As for your moves that you have made: Telling bad things about him to your family was not necessary nor was his move to tell bad things about you to his family good either or necessary. Restricting contact to text messages is good but needs to be solely about the baby nothing more. Arguing with him does no good. Telling him he and his family will never see the child was wrong as well as he can petition the courts to have his rights heard and granted as the judge deems fit. You are stuck with this man for the next 18 years or so as parents and you need to get used to that idea because you will need to file for court orders for custody, visitation, and child support. You also need to know that he can also file for custody, visitation and child support too. You also need to know that you can not keep him from having the child around people just because you do not like them and need to be able to prove them a danger to the child and the same will go for him. The baby can still have a complete family from both sides if you will just learn to work with the father to parent this child in the way this child needs to be parented.

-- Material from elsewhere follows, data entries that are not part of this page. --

(* ===== verification/ObjSpec.v ===== *)
(** ObjSpec: what the functions of obj.c promise.  A pool carries a layout name;
    it opens under that name, or under none, and under no other; a pool whose
    header a power failure has left whole has its name. *)

From stdpp Require Import strings.
From S2P Require Import Prelude Mem Util Prog Persist Pmem PmemSpec Log LogSpec Obj.

(** ** Strings of C *)

(** A string without a NUL. *)
Definition c_string (s : list byte) : Prop := x00 ∉ s.

Lemma strncmp_spec s1 : forall n s2 k, c_string s1 -> c_string s2 -> (length s1 < n)%nat ->
  strncmp_eq n (s1 ++ replicate k x00) s2 = bool_decide (s1 = s2).
Proof.
  unfold c_string. induction s1 as [|c s1 IH]; intros [|n] s2 k H1 H2 Hn; cbn [length] in Hn; try lia.
  - cbn [app strncmp_eq]. replace (default x00 (head (replicate k x00))) with x00 by by destruct k.
    destruct s2 as [|c2 s2]; [done|]. apply not_elem_of_cons in H2 as [H2 _]. cbn [head default].
    by rewrite bool_decide_false by done.
  - apply not_elem_of_cons in H1 as [Hc H1]. cbn [app strncmp_eq head tail default].
    destruct s2 as [|c2 s2]; cbn [head tail default].
    + by rewrite bool_decide_false by done.
    + apply not_elem_of_cons in H2 as [Hc2 H2]. destruct (decide (c = c2)) as [->|Hne].
      * rewrite bool_decide_true by done. cbn [negb]. rewrite bool_decide_false by done. rewrite IH by (done || lia).
        apply bool_decide_ext. split; congruence.
      * rewrite bool_decide_false by done. cbn [negb]. rewrite bool_decide_false by congruence. done.
Qed.

Lemma length_strncpy n s : length (strncpy_bytes n s) = n.
Proof. unfold strncpy_bytes. rewrite length_app, length_take, length_replicate. lia. Qed.

Lemma strncpy_small n s : (length s <= n)%nat -> strncpy_bytes n s = s ++ replicate (n - length s) x00.
Proof. intros Hl. unfold strncpy_bytes. by rewrite take_ge by lia. Qed.

(** ** Pools in files *)

Definition obj_hdr_ok (h : list byte) : Prop :=
  exists hdr, util_convert_hdr h = Some hdr /\ signature hdr = OBJ_HDR_SIG /\ major hdr = OBJ_FORMAT_MAJOR /\
    util_feature_check hdr OBJ_FORMAT_INCOMPAT OBJ_FORMAT_RO_COMPAT OBJ_FORMAT_COMPAT = inr true.

(** The file is an object pool with the layout name. *)
Record obj_file (m : mem) (name : list byte) : Prop := {
  of_hdr : obj_hdr_ok (mread m 0 POOL_HDR_SIZE);
  of_name : mread m LAYOUT_OFF PMEMOBJ_LAYOUT_MAX = strncpy_bytes 1024 name;
  of_string : c_string name;
  of_short : (length name < 1024)%nat;
}.

(** Whether a caller's name fits: none does, and the pool's own. *)
Definition name_ok (layout : option (list byte)) (name : list byte) : bool :=
  match layout with None => true | Some l => bool_decide (l = name) end.

Lemma obj_file_validates m name layout rdonly :
  obj_file m name -> (forall l, layout = Some l -> c_string l) ->
  obj_validate m layout rdonly = if name_ok layout name then inr rdonly else inl EINVAL.
Proof.
  intros [(hdr & Hc & Hs & Hm & Hf) Hn Hcs Hsh] Hl. unfold obj_validate. rewrite Hc, bool_decide_true by done.
  rewrite Hm, Z.eqb_refl, Hf. cbn [negb]. destruct layout as [l|]; [|done]. specialize (Hl l eq_refl). cbn [name_ok].
  rewrite Hn, strncpy_small by lia. rewrite strncmp_spec by (try done; change (Z.to_nat PMEMOBJ_LAYOUT_MAX) with 1024%nat; lia).
  destruct (decide (name = l)) as [->|Hne]; [by rewrite !bool_decide_true|].
  by rewrite !bool_decide_false by congruence.
Qed.

#[export] Instance obj_validate_proper : Proper ((≡) ==> eq ==> eq ==> eq) obj_validate.
Proof.
  intros m1 m2 H ? ? -> ? ? ->. unfold obj_validate. by rewrite !(mread_agree m1 m2) by (intros z _; apply H).
Qed.

(** ** Formatting *)

Section Format.
Context (e : lenv) (He : persist_ok e) (Huuid : length (le_uuid e) = 16%nat).
Context (addr : Z) (Ha : 0 <= addr) (Hend : addr + 8192 <= 2 ^ 64).

Lemma obj_new_hdr_wf : pool_hdr_wf (obj_new_hdr e).
Proof.
  pose proof (u64_range (le_time e)).
  split; cbn [obj_new_hdr signature major compat_features incompat_features ro_compat_features uuid crtime
    unused checksum]; try done; len.
Qed.

Definition obj_hdr_bytes : list byte := snd (util_checksum (pool_hdr_bytes (obj_new_hdr e)) 4088 true).

Lemma length_obj_hdr : length obj_hdr_bytes = 4096%nat.
Proof.
  unfold obj_hdr_bytes. cbn [util_checksum snd].
  rewrite length_splice; rewrite (length_pool_hdr_bytes _ obj_new_hdr_wf); rewrite ?length_le_enc; done.
Qed.

Lemma obj_hdr_bytes_ok : obj_hdr_ok obj_hdr_bytes.
Proof.
  destruct (convert_hdr_roundtrip (obj_new_hdr e) obj_new_hdr_wf) as [v Hv]; [done|].
  exists (set_checksum (obj_new_hdr e) v). split_and!; [exact Hv|done..].
Qed.

(** The stores and flushes of the "empty" branch. *)
Definition name_insns (layout : option (list byte)) : list insn :=
  match layout with
  | None => []
  | Some l => IStore (addr + LAYOUT_OFF) (strncpy_bytes 1023 l) :: range_insns e false (addr + LAYOUT_OFF) PMEMOBJ_LAYOUT_MAX
  end.
Definition format_insns (layout : option (list byte)) : list insn :=
  name_insns layout ++ IStore addr obj_hdr_bytes :: range_insns e false (addr + 0) POOL_HDR_SIZE.

(** The name the pool will have; a name that is too long is refused. *)
Definition short (layout : option (list byte)) : Prop :=
  c_string (default [] layout) /\ (length (default [] layout) < 1024)%nat.

Lemma obj_format_insns layout p :
  short layout -> (forall z, addr <= z < addr + 4096 -> view p z = x00) ->
  obj_format e addr layout p = inr (execs p (format_insns layout)).
Proof.
  intros [_ Hs] Hz. unfold obj_format. rewrite (zeroed_read (view p) addr POOL_HDR_SIZE) by (done || unfold POOL_HDR_SIZE; lia).
  cbn [negb]. cbv zeta. fold obj_hdr_bytes. unfold format_insns, name_insns.
  destruct layout as [l|]; simpl in Hs.
  - rewrite (proj2 (Z.leb_gt _ _)) by (unfold PMEMOBJ_LAYOUT_MAX; lia). rewrite execs_app. cbn [execs fold_left].
    by rewrite !(msync_insn e He).
  - cbn [app execs fold_left]. by rewrite (msync_insn e He).
Qed.

(** What the program sees afterwards. *)
Lemma format_view layout p :
  view (execs p (format_insns layout)) =
  mwrite (match layout with None => view p | Some l => mwrite (view p) (addr + LAYOUT_OFF) (strncpy_bytes 1023 l) end)
    addr obj_hdr_bytes.
Proof.
  unfold format_insns. rewrite execs_app. cbn [execs fold_left exec]. fold (execs (do_store (execs p (name_insns layout)) addr obj_hdr_bytes)
    (range_insns e false (addr + 0) POOL_HDR_SIZE)).
  rewrite execs_view by apply range_quiet. cbn [do_store view]. f_equal. destruct layout as [l|]; [|done].
  cbn [name_insns execs fold_left]. fold (execs (exec p (IStore (addr + LAYOUT_OFF) (strncpy_bytes 1023 l)))
    (range_insns e false (addr + LAYOUT_OFF) PMEMOBJ_LAYOUT_MAX)). by rewrite execs_view by apply range_quiet.
Qed.

(** The name in a mapping whose bytes from the layout on were zeros. *)
Lemma name_written layout m :
  short layout -> (forall z, addr + 4096 <= z < addr + 5120 -> m z = x00) ->
  mread (match layout with None => m | Some l => mwrite m (addr + LAYOUT_OFF) (strncpy_bytes 1023 l) end)
    (addr + LAYOUT_OFF) PMEMOBJ_LAYOUT_MAX = strncpy_bytes 1024 (default [] layout).
Proof.
  intros [_ Hs] Hz. unfold LAYOUT_OFF, PMEMOBJ_LAYOUT_MAX. rewrite strncpy_small by lia.
  assert (forall k off, addr + 4096 <= off -> off + Z.of_nat k <= addr + 5120 -> mread m off (Z.of_nat k) = replicate k x00) as Hr.
  { intros k off H1 H2. apply list_eq. intros i. destruct (decide (i < k)%nat).
    - rewrite lookup_mread, Hz by lia. symmetry. by apply lookup_replicate_2.
    - rewrite !lookup_ge_None_2; [done| |]; len. }
  destruct layout as [l|]; simpl in *; [|apply (Hr 1024%nat); lia].
  change 1024 with (1023 + 1). rewrite mread_app by lia. rewrite mread_mwrite_eq by (by rewrite length_strncpy).
  rewrite mread_mwrite_out by (rewrite length_strncpy; lia). change 1 with (Z.of_nat 1). rewrite Hr by lia.
  rewrite strncpy_small by lia. rewrite <- app_assoc, <- replicate_add. do 2 f_equal. lia.
Qed.

(** ** Power failure while a pool is made *)

(** An instruction that stores nothing in a range. *)
Definition outside (a n : Z) (i : insn) : Prop :=
  is_store i = false \/ exists off bs, i = IStore off bs /\ (off + Z.of_nat (length bs) <= a \/ a + n <= off).

Lemma outside_held a n l : forall p, Forall (outside a n) l -> held p a n ->
  held (execs p l) a n /\ agree (view (execs p l)) (view p) a n.
Proof.
  induction l as [|i l IH]; intros p Hl Hp; [split; [done|apply agree_refl]|].
  apply Forall_cons in Hl as [Hi Hl]. cbn [execs fold_left].
  assert (held (exec p i) a n /\ agree (view (exec p i)) (view p) a n) as [Hh Hv].
  { destruct Hi as [Hi|(off & bs & -> & Hd)].
    - split; [by apply held_exec|]. rewrite exec_view by done. apply agree_refl.
    - split; [apply held_store; [lia|done]|]. intros z Hz. cbn [exec do_store view]. apply mwrite_out. lia. }
  destruct (IH (exec p i) Hl Hh) as [H1 H2]. split; [done|]. by eapply agree_trans.
Qed.

Lemma quiet_outside a n l : quiet l -> Forall (outside a n) l.
Proof. intros Hq. eapply Forall_impl; [exact Hq|]. intros i Hi. by left. Qed.

Definition create_insns (layout : option (list byte)) (runtime : list byte) : list insn :=
  format_insns layout ++ [IStore (addr + OBJ_RUNTIME_OFF) runtime].

Lemma name_outside layout : Forall (outside addr 4096) (name_insns layout).
Proof.
  destruct layout as [l|]; [|by apply Forall_nil]. apply Forall_cons. split; [|apply quiet_outside, range_quiet].
  right. eexists _, _. split; [done|]. unfold LAYOUT_OFF. lia.
Qed.

Lemma name_held layout m : held (execs (pm_of m) (name_insns layout)) (addr + LAYOUT_OFF) PMEMOBJ_LAYOUT_MAX.
Proof.
  destruct layout as [l|]; [|apply held_pm_of]. cbn [name_insns execs fold_left].
  apply range_held; try done; unfold LAYOUT_OFF, PMEMOBJ_LAYOUT_MAX; try lia. apply exec_wf, pm_of_wf.
Qed.

Lemma after_name runtime j :
  Forall (outside (addr + LAYOUT_OFF) PMEMOBJ_LAYOUT_MAX)
    (take j (IStore addr obj_hdr_bytes :: range_insns e false (addr + 0) POOL_HDR_SIZE ++ [IStore (addr + OBJ_RUNTIME_OFF) runtime])).
Proof.
  apply Forall_take, Forall_cons. split.
  - right. eexists _, _. split; [done|]. rewrite length_obj_hdr. unfold LAYOUT_OFF. lia.
  - apply Forall_app_2; [apply quiet_outside, range_quiet|]. apply Forall_singleton. right. eexists _, _. split; [done|].
    unfold LAYOUT_OFF, PMEMOBJ_LAYOUT_MAX, OBJ_RUNTIME_OFF. lia.
Qed.

Lemma hdr_not_zero : obj_hdr_bytes <> replicate 4096 x00.
Proof.
  intros E. apply (f_equal (take 8)) in E. revert E. unfold obj_hdr_bytes. cbn [util_checksum snd]. unfold splice.
  rewrite take_app_le by (rewrite length_take, (length_pool_hdr_bytes _ obj_new_hdr_wf); cbn; lia).
  change (Z.to_nat 4088) with 4088%nat. rewrite take_take. change (8 `min` 4088)%nat with 8%nat.
  unfold pool_hdr_bytes. cbn [obj_new_hdr signature]. rewrite take_app_le by done. by intros [=].
Qed.
Lemma sorted_app a b :
  sorted (a ++ b) <-> sorted a /\ sorted b /\ (forall x y, x ∈ a -> y ∈ b -> ekey x <= ekey y).
Proof.
  unfold sorted. induction a as [|x a IH]; cbn.
  - split; [|tauto]. intros H. split_and!; [constructor|done|]. intros ? ? E. by apply elem_of_nil in E.
  - split.
    + intros H. apply StronglySorted_inv in H as [Hs Hf]. apply IH in Hs as (Ha & Hb & Hab).
      rewrite fmap_app in Hf. apply Forall_app in Hf as [Hfa Hfb]. split_and!; [by constructor|done|].
      intros u w Hu Hw. apply elem_of_cons in Hu as [->|Hu]; [|by apply Hab].
      rewrite Forall_fmap, Forall_forall in Hfb. by apply Hfb.
    + intros (Ha & Hb & Hab). apply StronglySorted_inv in Ha as [Ha Hf]. constructor.
      * apply IH. split_and!; [done|done|]. intros. apply Hab; [by right|done].
      * rewrite fmap_app. apply Forall_app. split; [done|]. rewrite Forall_fmap, Forall_forall.
        intros. apply Hab; [left|done].
Qed.

Lemma sorted_cons x b : sorted (x :: b) <-> sorted b /\ (forall y, y ∈ b -> ekey x <= ekey y).
Proof.
  change (x :: b) with ([x] ++ b). rewrite sorted_app. split.
  - intros (_ & Hb & H). split; [done|]. intros. apply H; [left|done].
  - intros [Hb H]. split_and!; [repeat constructor|done|]. intros u w Hu Hw.
    apply list_elem_of_singleton in Hu as ->. by apply H.
Qed.

(** The keys on either side of the hole. *)
Definition between (k : Z) (K : ctx) : Prop :=
  (forall e, e ∈ pre K -> ekey e <= k) /\ (forall e, e ∈ post K -> k <= ekey e).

Lastly, you are upset because he told you to abort and then moved onto another girl. Yes, it hurts but you have a child to think about and your feelings about him do not matter one way or another. They are blinding you to what this child is going to need and that is both of you as you both have the right to parent this child and be in its life. Only a judge can say if someone is not fit enough to be around this baby and that has to be proven. I was married for almost 13 years when my ex and I divorced. I never knew why or understood the reasons behind it. We had built up a life or so I thought, and had kids too. But my kids never were taken from their dad nor was he not allowed to be in their lives. Also another thing: They lived with him as primary care parent.
The point is things are not going to go just your way so you need to get used to it.